No obstante, a los enfermos les atendía lo mejor que sabía y de forma gratuita. ¿Su único objetivo? la curación física y la regeneración espiritual de unos y otros. ¡Significativas intenciones, relevante propósito!
Las actitudes del P. Francisco nos cuestionan intencionadamente. ¡Sí, sí! A prolongarlas en este momento histórico nos invita con ellas. Pues a no pocos ninguneados los tenemos muy cerca de nosotros. ¿No es así?
Lo auténtico de este su servicio se hallaba motivado por los más altos valores del espíritu. Si su diagnóstico, a veces, no era exacto, la calidad de su prestación eclesial resultaba incuestionable. Al mismo tiempo y pese a su evidente pobreza, este hombre de Iglesia hasta tenía proyectos significativos para mejorar la salud de los clientes. A toda clase de enfermos mentales. Con preferencia, a los más pobres pertenecientes a cualquier sector.
Al compás de estas diferentes notas vivía su drama interior. Tal drama consistía en no poder proteger a los enfermos que solicitaban de él algún tipo de ayuda. Compartir con los que acudían a els Penitents en busca de alivio, y él se veía obligado a despedirlos sin poder ofrecerles apoyo. La obediencia al obispo no silenciaba la enorme lucha interior que lo zarandeaba ante aquella urgencia: personas atribuladas, necesitadas de ayuda. Más dolorosa porque al mismo tiempo las familias afectadas manifestaban interés, cercanía y cariño por él y por su obra.
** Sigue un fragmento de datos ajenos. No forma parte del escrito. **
Definition get_task (task_uuid : UUID) : M TaskModel :=
  db_task <- first (filter_uuid task_uuid query) ;;
  match db_task with
  | None => raise NotFoundError
  | Some t => ret t
  end.

Definition get_tasks (skip lim : Z) (st : option TaskStatus) : M (list TaskModel) :=
  let q := query in
  let q := match st with
           | Some s => filter_status s q
           | None => q
           end in
  all (limit lim (offset skip q)).

Definition update_task (task_uuid : UUID) (task_update : TaskUpdate) : M TaskModel :=
  db_task <- first (filter_uuid task_uuid query) ;;
  match db_task with
  | None => raise NotFoundError
  | Some t =>
      let update_data := dict_exclude_unset task_update in
      let o := apply_update_data (load t) update_data in
      now <- call_utcnow ;;
      update_commit (set_updated_at o now) ;;;
      refresh (o_uuid o)
  end.

Definition delete_task (task_uuid : UUID) : M unit :=
  db_task <- first (filter_uuid task_uuid query) ;;
  match db_task with
  | None => raise NotFoundError
  | Some t => delete_commit (uuid t)
  end.

(** *** Routes

    What the decorators and the parameter annotations add around a body:
    every parameter is decoded and validated first, and one failure is
    enough for the request to end in [RequestValidationError] with the body
    never entered. *)

(** The query string of [GET /tasks/]. *)
Record list_params : Type := mkListParams {
  lp_skip : option Z;
  lp_limit : option Z;
  lp_status : option string
}.

Definition parse_status_param (s : option string) : option (option TaskStatus) :=
  match s with
  | None => Some None
  | Some v =>
      match TaskStatus_of_value v with
      | Some st => Some (Some st)
      | None => None
      end
  end.

Definition default {A : Type} (d : A) (o : option A) : A :=
  match o with
  | Some a => a
  | None => d
  end.

(** [@app.post("/tasks/")] *)
Definition POST_tasks (body : create_body) : M TaskModel :=
  match parse_TaskCreate body with
  | Some task => create_task task
  | None => raise RequestValidationError
  end.

(** [@app.get("/tasks/{task_uuid}")] *)
Definition GET_task (task_uuid : string) : M TaskModel :=
  match uuid_of_path rt task_uuid with
  | Some u => get_task u
  | None => raise RequestValidationError
  end.

(** [@app.get("/tasks/")], [skip: int = 0, limit: int = 100,
    status: Optional[TaskStatus] = None] *)
Definition GET_tasks (p : list_params) : M (list TaskModel) :=
  match parse_status_param (lp_status p) with
  | Some st => get_tasks (default 0 (lp_skip p)) (default 100 (lp_limit p)) st
  | None => raise RequestValidationError
  end.

(** [@app.put("/tasks/{task_uuid}")] *)
Definition PUT_task (task_uuid : string) (body : update_body) : M TaskModel :=
  match uuid_of_path rt task_uuid, parse_TaskUpdate body with
  | Some u, Some task_update => update_task u task_update
  | _, _ => raise RequestValidationError
  end.

(** [@app.delete("/tasks/{task_uuid}")] *)
Definition DELETE_task (task_uuid : string) : M unit :=
  match uuid_of_path rt task_uuid with
  | Some u => delete_task u
  | None => raise RequestValidationError
  end.

(** *** Runs of the service *)

Inductive Request : Type :=
| ReqCreate (body : create_body)
| ReqGet (task_uuid : string)
| ReqList (p : list_params)
| ReqUpdate (task_uuid : string) (body : update_body)
| ReqDelete (task_uuid : string).

(** The session a request leaves behind, whatever its answer. *)
Definition serve (r : Request) (s : Session) : Session :=
  match r with
  | ReqCreate b => snd (POST_tasks b s)
  | ReqGet u => snd (GET_task u s)
  | ReqList p => snd (GET_tasks p s)
  | ReqUpdate u b => snd (PUT_task u b s)
  | ReqDelete u => snd (DELETE_task u s)
  end.

Definition run (rs : list Request) (s : Session) : Session :=
  fold_left (fun acc r => serve r acc) rs s.

End Endpoints.

(** ** A concrete runtime

    Used wherever a statement is evaluated on explicit requests. *)

Definition hex_value (c : ascii) : option N :=
  let n := N_of_ascii c in
  if (N.leb 48 n && N.leb n 57)%bool then Some (n - 48)%N
  else if (N.leb 97 n && N.leb n 102)%bool then Some (n - 87)%N
  else if (N.leb 65 n && N.leb n 70)%bool then Some (n - 55)%N
  else None.

Definition hyphen_position (pos : nat) : bool :=
  (Nat.eqb pos 8 || Nat.eqb pos 13 || Nat.eqb pos 18 || Nat.eqb pos 23)%bool.

(** The text [str(uuid)] writes, which is what the [GUID] column stores and
    [uuid.UUID(value)] reads back: 32 hexadecimal digits in groups of
    8-4-4-4-12. *)
Fixpoint read_canonical (pos : nat) (s : string) (acc : N) : option N :=
  match s with
  | EmptyString => if Nat.eqb pos 36 then Some acc else None
  | String c rest =>
      if hyphen_position pos then
        if Ascii.eqb c "-"%char then read_canonical (S pos) rest acc else None
      else
        match hex_value c with
        | Some d => read_canonical (S pos) rest (16 * acc + d)%N
        | None => None
        end
  end.

Definition uuid_of_canonical (s : string) : option UUID := read_canonical 0 s 0%N.

(** Version-4, variant-1 identifiers counted upwards, and a clock that
    advances by one microsecond from one reading to the next. *)
Definition demo : Runtime :=
  {| uuid_of_path := uuid_of_canonical;
     uuid4 := fun i => (2 ^ 78 + 2 ^ 63 + N.of_nat i)%N;
     utcnow := fun i => 1700000000000000 + Z.of_nat i |}.

Definition uuid_0 : string := "00000000-0000-4000-8000-000000000000".
Definition uuid_1 : string := "00000000-0000-4000-8000-000000000001".


(** ** Notions used in the statements *)

(** The statement a lookup by primary key sends. *)
Definition lookup (u : UUID) : Stmt := SELECT (limit 1 (filter_uuid u query)).

(** What the [setattr] loop leaves in an attribute. *)
Definition patched {A : Type} (f : field A) (old : option A) : option A :=
  match f with
  | Unset => old
  | SetTo v => v
  end.

(** The instance [update_task] hands to [commit]. *)
Definition pending (t : TaskModel) (p : TaskUpdate) (now : datetime) : TaskObject :=
  {| o_uuid := uuid t;
     o_name := patched (tu_name p) (Some (name t));
     o_description := patched (tu_description p) (description t);
     o_status := patched (tu_status p) (Some (status t));
     o_created_at := created_at t;
     o_updated_at := now |}.

(** The row an insert writes: every default column its own call. *)
Definition inserted (rt : Runtime) (task : TaskCreate) (s : Session) : TaskModel :=
  {| uuid := uuid4 rt (uuid4_calls s);
     name := tc_name task;
     description := tc_description task;
     status := CREATED;
     created_at := utcnow rt (utcnow_calls s);
     updated_at := utcnow rt (S (utcnow_calls s)) |}.

(** A text outside its bounds, and a status outside the enumeration. *)
Definition violates_text (lo hi : nat) (j : option json) : Prop :=
  exists s, j = Some (JString s) /\ length_ok lo hi s = false.

Definition violates_status (j : option json) : Prop :=
  exists s, j = Some (JString s) /\ TaskStatus_of_value s = None.

(** The stored rows a status filter keeps, in table order. *)
Definition status_view (st : option TaskStatus) (rows : list TaskModel)
    : list TaskModel :=
  filter (fun r => match st with
                   | Some x => TaskStatus_eqb (status r) x
                   | None => true
                   end) rows.

(** The number of stored rows with a given status. *)
Definition count_status (st : TaskStatus) (rows : list TaskModel) : nat :=
  List.length (status_view (Some st) rows).

(** The query [get_tasks] builds. *)
Definition page_query (skip lim : Z) (st : option TaskStatus) : Query :=
  {| where_uuid := None; where_status := st;
     q_offset := Some skip; q_limit := Some lim |}.

(** The body and the query string a client sends for typed values. *)
Definition body_of (n : string) (d : option string) : create_body :=
  {| cb_name := Some (JString n); cb_description := option_map JString d |}.

Definition params_of (skip lim : option Z) (st : option TaskStatus) : list_params :=
  {| lp_skip := skip; lp_limit := lim; lp_status := option_map TaskStatus_value st |}.

(** A clock whose readings strictly increase from call to call. *)
Definition clock_strict (rt : Runtime) : Prop :=
  forall i j : nat, (i < j)%nat -> utcnow rt i < utcnow rt j.

(** The sessions the service can be in: those some sequence of requests
    leads to from the empty database. *)
Definition reachable (rt : Runtime) (s : Session) : Prop :=
  exists rs : list Request, s = run rt rs empty_session.

(** Every stored [updated_at] is a reading of the clock already taken. *)
Definition stamped (rt : Runtime) (s : Session) : Prop :=
  forall r, In r (tasks s) ->
    exists i : nat, (i < utcnow_calls s)%nat /\ updated_at r = utcnow rt i.

(** What one request can do to the table: nothing, append the row of an
    insert, rewrite the rows of one primary key, or remove them. *)
Inductive effect (rt : Runtime) (s s' : Session) : Prop :=
| effect_none :
    tasks s' = tasks s ->
    effect rt s s'
| effect_insert (task : TaskCreate) :
    find (has_uuid (uuid4 rt (uuid4_calls s))) (tasks s) = None ->
    tasks s' = (tasks s ++ [inserted rt task s])%list ->
    utcnow_calls s' = S (S (utcnow_calls s)) ->
    effect rt s s'
| effect_update (u : UUID) (row : TaskModel) :
    uuid row = u ->
    updated_at row = utcnow rt (utcnow_calls s) ->
    tasks s' = map (fun r => if has_uuid u r then row else r) (tasks s) ->
    utcnow_calls s' = S (utcnow_calls s) ->
    effect rt s s'
| effect_delete (u : UUID) :
    tasks s' = filter (fun r => negb (has_uuid u r)) (tasks s) ->
    effect rt s s'.

(** ** Concrete requests *)

Definition milk : create_body := body_of "Buy milk" None.

Definition empty_name_patch : update_body :=
  {| ub_name := Some (JString ""); ub_description := None; ub_status := None |}.

Definition null_name_patch : update_body :=
  {| ub_name := Some JNull; ub_description := None; ub_status := None |}.

Definition null_description_patch : update_body :=
  {| ub_name := None; ub_description := Some JNull; ub_status := None |}.

Definition rename_patch : update_body :=
  {| ub_name := Some (JString "Buy oat milk"); ub_description := None;
     ub_status := None |}.

Definition complete_patch : update_body :=
  {| ub_name := None; ub_description := None;
     ub_status := Some (JString "completed") |}.

(** The session after one task has been created. *)
Definition one_task : Session := snd (POST_tasks demo milk empty_session).

Definition negative_page : list_params :=
  {| lp_skip := Some (-1); lp_limit := Some (-5); lp_status := None |}.

(** The session after 101 tasks have been created, all of status created. *)
Definition many_tasks : Session :=
  run demo (repeat (ReqCreate milk) 101) empty_session.

(** The row of [one_task], and the row after it has been completed. *)
Definition milk_row : TaskModel :=
  {| uuid := uuid4 demo 0; name := "Buy milk"; description := None;
     status := CREATED;
     created_at := 1700000000000000; updated_at := 1700000000000001 |}.

Definition completed_row : TaskModel :=
  {| uuid := uuid4 demo 0; name := "Buy milk"; description := None;
     status := COMPLETED;
     created_at := 1700000000000000; updated_at := 1700000000000002 |}.

(** The session after the only task has been deleted. *)
Definition after_delete : Session := snd (DELETE_task demo uuid_0 one_task).

(** ** The [GUID] column type *)

Inductive Dialect : Type :=
| postgresql
| sqlite.

(** The implementation types [load_dialect_impl] chooses between. *)
Inductive ColumnType : Type :=
| PostgreSQL_UUID
| String_ (length : nat).

Definition load_dialect_impl (dialect : Dialect) : ColumnType :=
  match dialect with
  | postgresql => PostgreSQL_UUID
  | sqlite => String_ 36
  end.

(** What is handed to, and comes back from, the database driver: a native
    identifier or a text. *)
Inductive DriverValue : Type :=
| DUuid (u : UUID)
| DText (s : string).

Definition hex_char (d : N) : ascii :=
  if N.ltb d 10 then ascii_of_N (48 + d) else ascii_of_N (87 + d).

(** [n] lower-case hexadecimal digits of [v], most significant first,
    written in front of [rest]. *)
Fixpoint hex_digits (n : nat) (v : N) (rest : string) : string :=
  match n with
  | O => rest
  | S k => hex_digits k (v / 16) (String (hex_char (v mod 16)) rest)
  end.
Una visión superficial de la realidad podía desenfocar el heroico apostolado de estos últimos años de su vida. Acudían a su vivienda de Vallcarca -Barcelona- muchos abandonados por la familia o la sociedad en busca de ayuda material o espiritual. Algunas con síntomas de enfermedades mentales.
Pese a la incomprensión y a las persecuciones sufridas por esta actividad, el P. Palau se entregó a ella sin esperar reconocimiento o recompensa humana, consciente de que sufría por la Iglesia y sus miembros dolientes.
Con la prohibición del obispo, nuestro protagonista reconoció otra nueva manifestación del triunfo del mal. Y, como siempre, los más vulnerables padecieron las consecuencias. Sí, el corazón le sangraba por la incomprensión. Él -P. Francisco- generoso como siempre las sorbió y las tuvo muy en cuenta.
Su cercana relación con el obispo no disminuyó el dolor que le invadía al no poder ayudarlos. Pues lo respetaba hasta tal punto que en ocasiones tal respeto se confundía con la veneración.
Durante un tiempo convivieron en su interior dos impulsos opuestos: resistencia y sumisión.
Resistencia para no echar por la borda toda dificultad. La sumisión, actitud muy propia suya, autenticó su talante evangelizador.
En el proyecto fundacional de Vallcarca nos encontramos con el P. Palau en comunión con los antiguos compañeros de la Escuela de la Virtud, sí y de otros que se les han unido. Ahora, hermanos de vocación.